*DATA FOR THE TASK*.
■ ■ ■ ■ ■ ■ ■
(** X7.  On a dataset that differs by orphans only (the key a primary key
    of both stores, every source row a row of the target, and no key of the
    target NULL or with a single quote or a backslash in its text, which the
    delete would not escape), on the in-memory store,
    [remove_orphans_from_target] is idempotent: the first call returns the
    number of orphan rows of the range and leaves the target without them,
    a second call on the same range returns 0 and leaves the target as the
    first call left it; the source keeps its rows. *)
Theorem remove_orphans_idempotent table_name key_field c cs src tgt s e
    (w : world MemDB.store) :
  orphans_only table_name key_field w src tgt ->
  exists w1 w2,
    ELTDBPair.remove_orphans_from_target table_name key_field
      (Some (DateTime s)) (Some (DateTime e)) (Some (c :: cs)) false w
    = (Returns (Z.of_nat
                  (List.length
                     (filter (orphan_in key_field (c :: cs) src s e) tgt))),
       w1)
    /\ ELTDBPair.remove_orphans_from_target table_name key_field
         (Some (DateTime s)) (Some (DateTime e)) (Some (c :: cs)) false w1
       = (Returns 0, w2)
    /\ MemDB.lookup_table table_name (target w1)
       = Some (filter (fun r => negb (orphan_in key_field (c :: cs) src s e r))
                 tgt)
    /\ MemDB.lookup_table table_name (target w2)
       = MemDB.lookup_table table_name (target w1)
    /\ MemDB.lookup_table table_name (source w2) = Some src.
Proof.
  intros Hgood.
  destruct (remove_orphans_mem table_name key_field c cs src w tgt s e Hgood)
    as (w1 & E1 & Hgood1).
  destruct (remove_orphans_mem table_name key_field c cs src w1 _ s e Hgood1)
    as (w2 & E2 & Hgood2).
  destruct (no_orphans_left key_field (c :: cs) src tgt s e) as [Hnone Hsame].
  rewrite Hnone in E2. rewrite Hsame in Hgood2.
  exists w1, w2. split; [exact E1|]. split; [exact E2|].
  split; [exact (target_rows _ _ _ _ _ Hgood1)|].
  split; [|exact (source_rows _ _ _ _ _ Hgood2)].
  rewrite (target_rows _ _ _ _ _ Hgood1), (target_rows _ _ _ _ _ Hgood2).
  reflexivity.
Qed.
(** C10. In every 200 answer of the handler of [POST /upload] and of the
    handler of [POST /upload-multiple], the [url] of each returned object is
    [BASE_URL + "/file/" + filename] when [BASE_URL] is set (a non-empty
    string), and the bucket's public address of that file when it is not
    (absent or empty). *)
Theorem upload_url_shape (req_file : option file) (req_files : list file)
        (w w' : world) (r : response) :
  status r = 200 ->
  (upload_handler req_file w = (inr r, w') ->
   exists j, sent r = Json j /\ url_shape j) /\
  (upload_multiple_handler req_files w = (inr r, w') ->
   exists items,
     sent r = Json (JObj [("message", JStr "Uploaded successfully");
                          ("files", JArr items)]) /\
     Forall url_shape items).
Proof.
  intros Hok. split; intros Hrun.
  - destruct req_file as [f|].
    + rewrite upload_handler_run in Hrun; cbv zeta in Hrun.
      destruct (has_key _ (uploads w));
        inversion Hrun; subst r; [discriminate|].
      eexists; split; [reflexivity|].
      eapply url_shape_intro; reflexivity.
    + inversion Hrun; subst r; discriminate.
  - destruct req_files as [|f fs]; [inversion Hrun; subst r; discriminate|].
    rewrite upload_multiple_handler_run in Hrun by discriminate.
    destruct (all_results (fst (store_each (f :: fs) w))) as [e | rs] eqn:Hall;
      inversion Hrun; subst r; [discriminate|].
    eexists; split; [reflexivity|].
    apply Forall_forall. intros item Hitem.
    apply in_map_iff in Hitem as (x & <- & Hx).
    pose proof (store_each_url _ _ _ (all_results_In _ _ _ Hall Hx)) as Hurl.
    unfold batch_item. rewrite Hurl.
    eapply url_shape_intro; reflexivity.
Qed.
(** * twicketsbot: the polling client of [main.py]

    A shallow embedding of [TwicketsClient] (file [main.py]) and the
    properties of its control loop, its connection handling and its
    deduplication ledger.

    The client is stateful and talks to the outside world (a socket, a file,
    the clock, a random generator, a push-notification service).  Its methods
    are embedded as functions in a state-and-exception monad: a computation
    maps a [state] to an [outcome] and the state reached, and the state
    reached by a computation that raises is the state at the [raise], as in
    Python.  Everything the outside world answers is read from an [oracle];
    everything the client does to the outside world is appended to a trace
    of [event]s.

    What the model leaves out: JSON numbers with a fractional part; the
    bytes of files and of response bodies (a text is represented by what
    reading and decoding it gives: a document or an exception); the
    difference between [True] and [1] and between [False] and [0] as
    elements of a set; failures of writing the ledger file; rounding in
    [total_seconds()], a duration being an exact number of microseconds;
    Ctrl-C, which no primitive of the model raises by itself (an oracle
    may answer any call with [KeyboardInterrupt]); the arguments of log
    messages.  [run] loops
    forever: the model follows it for a given number of passes and answers
    [OutOfFuel] when they are used up. *)

From Stdlib Require Import ZArith Bool List Lia.
From stdpp Require Import base strings gmap list pretty.

Open Scope Z_scope.

(** ** Python values and exceptions *)

(** What [json.loads] can return (numbers with a fractional part are outside
    the model).  A decoded object is an association list in document order. *)
#[warnings="-register-all"]
Inductive pyval : Type :=
| PNone
| PBool (b : bool)
| PInt (z : Z)
| PStr (s : string)
| PList (l : list pyval)
| PDict (d : list (string * pyval)).

(** The exception classes that the module raises, catches or lets through. *)
Inductive exn_class : Type :=
| KeyboardInterrupt
| SystemExit
| gaierror              (* socket.gaierror, a subclass of OSError *)
| ConnectionResetError  (* a subclass of OSError *)
| OSError
| RemoteDisconnected    (* subclass of ConnectionResetError and of BadStatusLine *)
| ResponseNotReady      (* http.client.ResponseNotReady *)
| HTTPException         (* any other http.client.HTTPException *)
| NotTwoHundredStatusError
| JSONDecodeError
| TypeError
| KeyError
| IndexError
| AttributeError
| NameError
| UnboundLocalError
| RuntimeError
| UnicodeDecodeError    (* a ValueError that is not a JSONDecodeError *)
| RecursionError.

Record exn : Type := Exn { class_of : exn_class; message : string }.

(** [isinstance(e, OSError)] *)
Definition is_OSError (c : exn_class) : bool :=
  match c with
  | gaierror | ConnectionResetError | OSError | RemoteDisconnected => true
  | _ => false
  end.

(** [isinstance(e, http.client.HTTPException)] *)
Definition is_HTTPException (c : exn_class) : bool :=
  match c with
  | RemoteDisconnected | ResponseNotReady | HTTPException => true
  | _ => false
  end.

(** [isinstance(e, Exception)]: everything but the two [BaseException]s. *)
Definition is_Exception (c : exn_class) : bool :=
  match c with
  | KeyboardInterrupt | SystemExit => false
  | _ => true
  end.

Definition is_class (c d : exn_class) : bool :=
  match c, d with
  | KeyboardInterrupt, KeyboardInterrupt | SystemExit, SystemExit
  | gaierror, gaierror | ConnectionResetError, ConnectionResetError
  | OSError, OSError | RemoteDisconnected, RemoteDisconnected
  | ResponseNotReady, ResponseNotReady | HTTPException, HTTPException
  | NotTwoHundredStatusError, NotTwoHundredStatusError
  | JSONDecodeError, JSONDecodeError | TypeError, TypeError
  | KeyError, KeyError | IndexError, IndexError
  | AttributeError, AttributeError | NameError, NameError
  | UnboundLocalError, UnboundLocalError | RuntimeError, RuntimeError
  | UnicodeDecodeError, UnicodeDecodeError | RecursionError, RecursionError => true
  | _, _ => false
  end.

(** Modelled from the spec: [helpers.NotTwoHundredStatusError] is not under
    [src/]; the specification calls it a distinguished "non-200 status"
    failure that reaches the control loop, so it is an [Exception] that is
    neither an [OSError] nor an [http.client.HTTPException] (see
    [is_OSError] and [is_HTTPException] above). *)
Definition not_two_hundred (status : Z) : exn :=
  Exn NotTwoHundredStatusError ("Check availability status: " +:+ pretty status).

(** ** The notified-id set *)

(** Elements of a Python [set] that can come out of a JSON document.  [True]
    and [False] are the set elements [1] and [0]: they hash and compare
    equal in Python, so a set holds one of the two.  Which one it holds
    (and so whether it is written back as [true] or as [1]) is not
    modelled; the ids that [run] adds are strings. *)
Inductive hashable : Type :=
| HNone
| HInt (z : Z)
| HStr (s : string).

#[global] Instance hashable_eq_dec : EqDecision hashable.
Proof. solve_decision. Defined.

#[global] Instance hashable_countable : Countable hashable.
Proof.
  refine (inj_countable'
    (λ h, match h with
          | HNone => inl tt
          | HInt z => inr (inl z)
          | HStr s => inr (inr s)
          end)
    (λ x, match x with
          | inl _ => HNone
          | inr (inl z) => HInt z
          | inr (inr s) => HStr s
          end) _).
  by intros [].
Defined.

Definition of_hashable (h : hashable) : pyval :=
  match h with
  | HNone => PNone
  | HInt z => PInt z
  | HStr s => PStr s
  end.

(** ** Results of computations *)

Inductive outcome (A : Type) : Type :=
| Ret (a : A)
| Raise (e : exn)
| OutOfFuel.
Arguments Ret {A} a.
Arguments Raise {A} e.
Arguments OutOfFuel {A}.

(** ** Pure Python operations *)

Definition type_error {A} (msg : string) : outcome A := Raise (Exn TypeError msg).

Definition type_name (v : pyval) : string :=
  match v with
  | PNone => "NoneType"
  | PBool _ => "bool"
  | PInt _ => "int"
  | PStr _ => "str"
  | PList _ => "list"
  | PDict _ => "dict"
  end.

(** [bool(v)], as in [if items:] *)
Definition truthy (v : pyval) : bool :=
  match v with
  | PNone => false
  | PBool b => b
  | PInt z => negb (z =? 0)
  | PStr s => negb (String.eqb s "")
  | PList l => match l with [] => false | _ => true end
  | PDict d => match d with [] => false | _ => true end
  end.

Fixpoint chars (s : string) : list string :=
  match s with
  | EmptyString => []
  | String a s' => String a EmptyString :: chars s'
  end.

(** [iter(v)]: what a [for] loop or [set(v)] walks through. *)
Definition py_iter (v : pyval) : outcome (list pyval) :=
  match v with
  | PList l => Ret l
  | PDict d => Ret (map (λ kv, PStr (fst kv)) d)
  | PStr s => Ret (map PStr (chars s))
  | _ => type_error ("'" +:+ type_name v +:+ "' object is not iterable")
  end.

(** [len(v)] *)
Definition py_len (v : pyval) : outcome Z :=
  match v with
  | PList l => Ret (Z.of_nat (length l))
  | PDict d => Ret (Z.of_nat (length d))
  | PStr s => Ret (Z.of_nat (String.length s))
  | _ => type_error ("object of type '" +:+ type_name v +:+ "' has no len()")
  end.

Fixpoint assoc (k : string) (d : list (string * pyval)) : option pyval :=
  match d with
  | [] => None
  | (k', v) :: d' => if String.eqb k k' then Some v else assoc k d'
  end.

(** [v.get(k)] *)
Definition py_get (v : pyval) (k : string) : outcome pyval :=
  match v with
  | PDict d => Ret (default PNone (assoc k d))
  | _ => Raise (Exn AttributeError
                  ("'" +:+ type_name v +:+ "' object has no attribute 'get'"))
  end.

(** [v[k]] for a string [k] *)
Definition py_getitem (v : pyval) (k : string) : outcome pyval :=
  match v with
  | PDict d =>
      match assoc k d with
      | Some x => Ret x
      | None => Raise (Exn KeyError ("'" +:+ k +:+ "'"))
      end
  | PList _ => type_error "list indices must be integers or slices, not str"
  | PStr _ => type_error "string indices must be integers"
  | _ => type_error ("'" +:+ type_name v +:+ "' object is not subscriptable")
  end.

Fixpoint contains (k s : string) : bool :=
  String.prefix k s ||
  match s with
  | EmptyString => false
  | String _ s' => contains k s'
  end.

(** [k in v] for a string [k] *)
Definition py_in (k : string) (v : pyval) : outcome bool :=
  match v with
  | PDict d => Ret (bool_decide (is_Some (assoc k d)))
  | PList l => Ret (existsb (λ x, match x with PStr s => String.eqb s k | _ => false end) l)
  | PStr s => Ret (contains k s)
  | _ => type_error ("argument of type '" +:+ type_name v +:+ "' is not iterable")
  end.

(** [s.split(sep)] for a one-character separator: [cur] is the piece read
    so far, in reverse. *)
Fixpoint split_go (sep : Ascii.ascii) (cur : string) (s : string) : list string :=
  match s with
  | EmptyString => [String.rev cur]
  | String a s' =>
      if Ascii.eqb a sep then String.rev cur :: split_go sep EmptyString s'
      else split_go sep (String a cur) s'
  end.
■ ■ ■ ■ ■ ■ ■
*YOUR TASK*. Each line in the data that holds the string "PDict" should be found and copied.

*ANSWER SECTION*.
| PDict (d : list (string * pyval)).
  | PDict _ => "dict"
  | PDict d => match d with [] => false | _ => true end
  | PDict d => Ret (map (λ kv, PStr (fst kv)) d)
  | PDict d => Ret (Z.of_nat (length d))
  | PDict d => Ret (default PNone (assoc k d))
  | PDict d =>
  | PDict d => Ret (bool_decide (is_Some (assoc k d)))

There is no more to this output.